(** X2. In every reachable state and for every filter, the entries a
    query returns are entries of the log in the order of the log, their
    ids strictly increase, and each of them has an id above [since] (if
    given), a kind among [types] (if given and not empty) and an id
    between 1 and the watermark the query returns. *)
Theorem query_results_ordered (ops : list Op) (f : ActivityFilter) :
  let s := (run ops init).1 in
  let r := getEntries f s in
  r_entries r `sublist_of` entries s
  ∧ StronglySorted (λ a b, entry_id a < entry_id b) (r_entries r)
  ∧ Forall
      (λ e, match f_since f with
            | Some since => entry_id e > since
            | None => True
            end
            ∧ match f_types f with
              | Some (t :: ts) => entry_type e ∈ t :: ts
              | _ => True
              end
            ∧ 1 ≤ entry_id e ≤ r_watermark r)
      (r_entries r).
Proof.
  intros s r. pose proof (reachable_block ops) as [_ Hids Hpos].
  fold s in Hids, Hpos.
  assert (Hsub : r_entries r `sublist_of` matching f s).
  { unfold r. rewrite (proj1 (getEntries_matching _ _)). apply slice_sublist. }
  split; [etrans; [exact Hsub|apply matching_sublist]|]. split.
  - eapply sorted_sublist; [|by eapply block_sorted].
    etrans; [exact Hsub|apply matching_sublist].
  - apply Forall_forall. intros e He.
    pose proof (elem_of_sublist _ _ _ He Hsub) as Hm.
    destruct (matching_passes _ _ _ Hm) as [H1 H2].
    split; [done|]. split; [done|].
    pose proof (elem_of_sublist _ _ _ Hm (matching_sublist f s)) as Hin.
    pose proof (ids_bounds _ _ _ Hids) as Hb.
    rewrite Forall_forall in Hb. specialize (Hb _ Hin).
    change (r_watermark r) with (nextId s - 1). lia.
Qed.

What is needed - Scan the data above; copy every line where "exact" appears.

Exercise response -
  split; [etrans; [exact Hsub|apply matching_sublist]|]. split.
    etrans; [exact Hsub|apply matching_sublist].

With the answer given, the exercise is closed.